- _EXERCISE REQUIREMENTS_
Once the line containing "eapply (delete_specified_inv _" is found in the records below, return it and each following line exactly, up to and including the line containing "rewrite !elem_of_list_filter in Hi. destruct", and nothing else.

══ RECORD EXTRACTS ══

(** No name planned for deletion: no instance is prepared for it. *)
Lemma nothing_planned set instances :
  Z.of_nat (size (list_to_set (map ri_Name (List.filter (isSpecifiedDelete set) instances
                                            ++ List.filter in_pre_delete instances)%list) : gset string)) = 0 ->
  forall i, i ∈ instances -> preparing_delete i = true -> False.
Proof.
  intros Hz i Hi Hp. apply (Nat2Z.inj _ 0), size_empty_inv in Hz.
  assert (ri_Name i ∈ (∅ : gset string)) as Hf; [apply Hz|by apply not_elem_of_empty in Hf].
  apply elem_of_list_to_set, list_elem_of_fmap. exists i. split; [done|]. apply elem_of_app. right.
  by apply elem_of_list_filter.
Qed.

(** The instances a pass may take out: those in PreparingDelete, and victims of
    which no more than the limit are ready. *)
Lemma Scale_victims fuel cs us cr ur instances w r w' (ready avail : RoleInstance -> bool) :
  sized us instances -> steady us instances ready avail ->
  Scale fuel cs us cr ur instances w = (r, w') ->
  exists victims, (forall i, i ∈ victims -> i ∈ instances) /\
    takes_only (names (List.filter preparing_delete instances) ∪ names victims) w w' /\
    countb ready victims <= Z.max 0 (lm_maxUnavailable (limits_of us)
      + (Z.of_nat (length instances) - lm_replicas (limits_of us))
      - (countb preparing_delete instances
         + countb (fun i => negb (preparing_delete i) && (negb (isSpecifiedDelete us i) && negb (avail i))) instances)) /\
    (r = Ok (false, None) -> victims = []).
Proof.
  intros Hsz Hst. unfold Scale. set (bound := Z.max 0 _). set (pre := names _).
  assert (forall w1, takes_only pre w w1 -> exists victims, (forall i, i ∈ victims -> i ∈ instances) /\
    takes_only (pre ∪ names victims) w w1 /\ countb ready victims <= bound /\
    (r = Ok (false, None) -> victims = [])) as Hnone.
  { intros w1 Hw1. exists []. split; [by intros i ?%elem_of_nil|]. split; [|split; [cbn; lia|done]].
    destruct Hw1 as (n & Ht & Hn). exists n. split; [done|]. intros c Hc. specialize (Hn c Hc).
    unfold outside in *. destruct (takes_out c); [|done]. rewrite negb_false_iff, bool_decide_eq_true in *. set_solver. }
  destruct (rss_Replicas _) as [reps|] eqn:Hreps; [|intros [= <- <-]; apply Hnone, takes_only_refl].
  cbn [IsReadyToScale negb getPlannedDeletedInstances].
  intros Hr. apply or_return_inv in Hr as [(e & Hm & ->)|[(o & Hm & -> & _)|(w1 & Hm & Hr)]].
  1-2: by apply Hnone; eapply silent_takes_only, Hm; apply silent_managePreparingDelete.
  apply (silent_takes_only pre) in Hm; [|by apply silent_managePreparingDelete].
  unfold readings, mbind at 1, ST_bind at 1 in Hr.
  set (w2 := with_clock _ w1) in Hr. assert (takes_only pre w w2) as Hw2 by exact Hm.
  set (nows := fun k => env_now (w_clock w1 + k)) in Hr.
  set (d := calculateDiffsWithExpectation nows us instances cr ur) in *.
  pose proof (delete_ready_range nows us instances cr ur) as Hlim. fold d in Hlim.
  assert (unavailable_count us nows instances = countb preparing_delete instances
    + countb (fun i => negb (preparing_delete i) && (negb (isSpecifiedDelete us i) && negb (avail i))) instances) as Hu.
  { unfold unavailable_count. f_equal. apply countb_at_static. intros k i Hi. unfold lacking, nows.
    destruct (Hst (w_clock w1 + k)%nat i Hi) as [_ ->]. done. }
  rewrite Hu in Hlim. fold bound in Hlim.
  clearbody d bound. clear Hu Hm. cbn [SplitInstancesByRevision] in Hr.
  destruct ((scaleNum d >? 0) && (scaleUpLimit d >? 0)).
  { apply bind_inv in Hr as [(e & Hg & ->)|(ids & w3 & Hg & Hr)].
    - apply (silent_takes_only ∅) in Hg; [|by apply silent_getOrGenAvailableIDs].
      apply Hnone. rewrite <-(union_empty_r_L pre). by eapply takes_only_trans.
    - apply (silent_takes_only ∅) in Hg; [|by apply silent_getOrGenAvailableIDs].
      apply (silent_takes_only ∅) in Hr; [|by apply silent_createInstances].
      apply Hnone. replace pre with (pre ∪ ∅ ∪ ∅) by set_solver. by eapply takes_only_trans, Hr; eapply takes_only_trans. }
  assert (forall w3 r3, match List.filter in_pre_delete instances with
      | [] => mret (false, None) | _ => deleteInstances us false (List.filter in_pre_delete instances) end w2 = (r3, w3) ->
      takes_only pre w w3) as Hpre.
  { intros w3 r3 H3. replace pre with (pre ∪ pre) by set_solver. eapply takes_only_trans; [exact Hw2|].
    eapply silent_takes_only, H3. destruct (List.filter in_pre_delete instances) as [|i l] eqn:E; [silence|].
    rewrite <-E. apply silent_deleteInstances; [done|]. apply elem_of_names. }
  apply or_return_inv in Hr as [(e & Hd & ->)|[(o & Hd & -> & _)|(w3 & Hd & Hr)]]; apply Hpre in Hd; auto.
  clear Hpre Hw2.
  eapply (delete_specified_inv _ _ _ _ _ _ _ _ ready) in Hr as (v1 & Hv1 & Hr); [|lia|..].
  2:{ intros n i Hi%DiffInstanceGroups_in. apply elem_of_list_filter in Hi as [Hi _]. by apply Hst. }
  2:{ intros i Hi. apply not_true_iff_false. intros Hp. unfold DiffInstanceGroups in Hi.
      rewrite !elem_of_list_filter in Hi. destruct Hi as [[Hi _] Hn]. breflect. destruct Hn.
      apply elem_of_list_to_set, list_elem_of_fmap. exists i. split; [done|]. by apply elem_of_list_filter. }
  assert (forall i, i ∈ v1 -> i ∈ instances) as Hv1'.
  { intros i Hi. apply Hv1, DiffInstanceGroups_in, elem_of_list_filter in Hi. tauto. }
  destruct Hr as [(Ht & Hc & Hne)|(-> & limit' & w4 & Ht & Hr & ->)].
  { exists v1. split; [done|]. split; [by eapply takes_only_trans|]. split; [lia|done]. }
  eapply (scale_in_inv _ _ _ _ _ _ _ _ _ ready) in Hr as (v2 & Hv2 & Ht2 & Hc2 & He2); [|lia|..].
  2:{ intros n i Hi. apply Hst. rewrite !elem_of_list_filter in Hi. tauto. }
  2:{ intros Hz i Hi. rewrite !elem_of_list_filter in Hi. apply not_true_iff_false. intros Hp.
      apply (nothing_planned us instances Hz i); tauto. }
  exists v2. split; [|split_and!; [|lia|]].
  - intros i Hi. apply Hv2 in Hi. rewrite !elem_of_list_filter in Hi. tauto.
  - eapply takes_only_trans; [|exact Ht2]. rewrite <-(union_empty_r_L pre). by eapply takes_only_trans.
  - apply He2. lia.
Qed.
(** * The status *)

Lemma count_replicas_spec nows m rev l c (ready avail : RoleInstance -> bool) :
  (forall k i, i ∈ l -> IsInstanceUpdateReady (nows k) i 0 = ready i /\ IsInstanceAvailable (nows k) i m = avail i) ->
  Status.c_Replicas c + Z.of_nat (length l) <= int32_max -> 0 <= Status.c_Replicas c ->
  0 <= Status.c_ReadyReplicas c <= Status.c_Replicas c -> 0 <= Status.c_AvailableReplicas c <= Status.c_Replicas c ->
  0 <= Status.c_UpdatedReplicas c <= Status.c_Replicas c -> 0 <= Status.c_UpdatedReadyReplicas c <= Status.c_Replicas c ->
  Status.count_replicas nows m rev l c = {|
    Status.c_Replicas := Status.c_Replicas c + Z.of_nat (length l);
    Status.c_ReadyReplicas := Status.c_ReadyReplicas c + countb ready l;
    Status.c_AvailableReplicas := Status.c_AvailableReplicas c + countb avail l;
    Status.c_UpdatedReplicas := Status.c_UpdatedReplicas c + countb (at_hash rev) l;
    Status.c_UpdatedReadyReplicas := Status.c_UpdatedReadyReplicas c + countb (fun i => at_hash rev i && ready i) l |}.
Proof.
  revert nows c. induction l as [|i l IH]; intros nows c Hst Hlen Hn Hr Ha Hu Hur; cbn [Status.count_replicas countb length].
  { destruct c. cbn. f_equal; lia. }
  assert (forall k j, j ∈ l -> IsInstanceUpdateReady (nows (k + 3)%nat) j 0 = ready j
    /\ IsInstanceAvailable (nows (k + 3)%nat) j m = avail j) as Hst' by (intros k j Hj; apply Hst; by right).
  destruct (Hst 0%nat i ltac:(by left)) as [-> _]. destruct (Hst 1%nat i ltac:(by left)) as [_ ->].
  destruct (Hst 2%nat i ltac:(by left)) as [-> _]. rewrite Nat2Z.inj_succ.
  cbn [length] in Hlen. rewrite Nat2Z.inj_succ in Hlen.
  assert (forall b z, 0 <= z <= Status.c_Replicas c -> int32 (z + one b) = z + one b) as Hi32.
  { intros b z Hz. apply int32_id. unfold_int. unfold one. destruct b; lia. }
  change 1 with (one true) at 1. rewrite !Hi32 by lia.
  rewrite IH; cbn [Status.c_Replicas Status.c_ReadyReplicas Status.c_AvailableReplicas Status.c_UpdatedReplicas
    Status.c_UpdatedReadyReplicas]; unfold one; [|done|..];
    destruct (ready i), (avail i), (at_hash rev i); cbn; try f_equal; lia.
Qed.
Lemma answers_read {A} (a : A) (q : api_call) (f : list api_call -> result A) :
  is_write q = false -> (forall t x, f t = Ok x -> x = a) -> answers a (request q f).
Proof.
  intros Hq Hf w r w' _ [= <- <-]. split; [done|]. exists [q]. split; [done|]. split; [cbn; by rewrite Hq|]. apply Hf.
Qed.

Lemma answers_bind {A B} (a : A) (m : M A) (f : A -> M B) (Q : result B -> Z -> Prop) :
  answers a m -> run (fun _ => True) is_write (f a) Q -> (forall e, Q (Err e) 0) ->
  run (fun _ => True) is_write (m ≫= f) Q.
Proof.
  intros Hm Hf He. eapply run_bind; [exact Hm|..].
  - intros x n _ [-> Hx]. by rewrite (Hx x eq_refl).
  - intros e n _ [-> _]. apply He.
Qed.

Lemma claim_loop_all set updateSet ae l w :
  (forall i, i ∈ l -> at_rest set updateSet i) -> RefManager.claim_loop set (Selector set) ae l w = (Ok (l, []), w).
Proof.
  revert w. induction l as [|i l IH]; intros w Hl; cbn [RefManager.claim_loop]; [done|].
  destruct (ar_owned set updateSet i) as (ref & Href & Huid); [apply Hl; by left|].
  assert (RefManager.claimObject set (Selector set) ae i w = (Ok (Ok (Some i), ae), w)) as Hi.
  { unfold RefManager.claimObject. rewrite Href, (ar_selected set updateSet i) by (apply Hl; by left).
    by rewrite bool_decide_eq_true_2. }
  unfold mbind, ST_bind. rewrite Hi, IH; [done|]. intros j Hj. apply Hl. by right.
Qed.

Lemma filter_all {A} (f : A -> bool) l : (forall x, x ∈ l -> f x = true) -> List.filter f l = l.
Proof.
  induction l as [|x l IH]; intros Hf; [done|]. cbn. rewrite (Hf x) by (by left). f_equal. apply IH. intros y Hy. apply Hf. by right.
Qed.

Lemma active_all set updateSet l : (forall i, i ∈ l -> at_rest set updateSet i) -> GetActiveInstance set l = l.
Proof.
  intros Hl. apply filter_all. intros i Hi. destruct (Hl i Hi) as [(ref & -> & Huid) -> _ _ _ _].
  by rewrite !bool_decide_eq_true_2.
Qed.

Section whole.
Context (set updateSet : RoleInstanceSet) (revisions : list ControllerRevision) (newest : ControllerRevision)
  (instances : list RoleInstance) (replicas : Z) (Hcv : converged set updateSet revisions newest instances replicas).
Let sorted := SortControllerRevisions revisions.
Let current := current_of set sorted newest.

Abbreviation I := (fun w => w_instances w = instances).

Lemma quiet_syncInstanceSet fuel : silent I is_write (syncInstanceSet fuel set current newest sorted).
Proof.
  unfold syncInstanceSet. case_bool_decide; [silence|].
  destruct (ApplyRevision set current) as [cs|]; [|silence]. rewrite (cv_update _ _ _ _ _ _ Hcv).
  eapply run_bind_gets. intros w ->.
  pose proof (cv_instances _ _ _ _ _ _ Hcv) as Hi. pose proof (cv_sized _ _ _ _ _ _ Hcv) as Hs.
  pose proof (cv_complete _ _ _ _ _ _ Hcv) as Hc. cbv zeta in Hc. fold sorted current in Hc.
  apply silent_bind; [by eapply quiet_Scale|]. intros [scaling scaleErr].
  apply silent_bind; [apply quiet_condition_of, _|]. intros conds. destruct scaling; [silence|].
  apply silent_bind; [|intros err; apply silent_bind; [apply quiet_condition_of, _|intros conds'; silence]].
  apply silent_attempt; [by eapply quiet_Update|]. intros r. silence.
Qed.

Lemma quiet_status conditions :
  silent I is_write (Status.UpdateInstanceSetStatus set (Status.with_st_conditions conditions
    (Status.initial set (cr_Name current) (cr_Name newest) (default 0 (st_CollisionCount (rs_status set))))) instances).
Proof.
  unfold Status.UpdateInstanceSetStatus. rewrite (cv_replicas _ _ _ _ _ _ Hcv).
  intros w r w' Hw Hr%readings_inv.
  pose proof (cv_status _ _ _ _ _ _ Hcv (w_clock w) conditions) as Hst. cbv zeta in Hst. fold sorted current in Hst.
  rewrite Hst in Hr. apply ret_inv in Hr as [-> ->]. split; [done|]. by exists [].
Qed.
Lemma InjectInPlaceScheduling_feasible_witness :
  let names : QualifiedNames := fun _ => true in
  let node : labels := {["zone"%string := "a"%string]} in
  let no := fun _ => false in
  feasible node no no (InjectInPlaceScheduling zoned_pod pinned_instance ∅)
  = feasible node no no zoned_pod
    && (negb (scheduling_active zoned_pod pinned_instance) || asked node no zoned_pod pinned_instance ∅).
Proof.
  intros names node no. apply (InjectInPlaceScheduling_feasible (H := names) node no no zoned_pod pinned_instance ∅).
  intros terms [= <-]. split; [done|]. intros t ->%list_elem_of_singleton. by intros [[=] _].
Defined.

═══

- _RESULT BELOW_
  eapply (delete_specified_inv _ _ _ _ _ _ _ _ ready) in Hr as (v1 & Hv1 & Hr); [|lia|..].
  2:{ intros n i Hi%DiffInstanceGroups_in. apply elem_of_list_filter in Hi as [Hi _]. by apply Hst. }
  2:{ intros i Hi. apply not_true_iff_false. intros Hp. unfold DiffInstanceGroups in Hi.
      rewrite !elem_of_list_filter in Hi. destruct Hi as [[Hi _] Hn]. breflect. destruct Hn.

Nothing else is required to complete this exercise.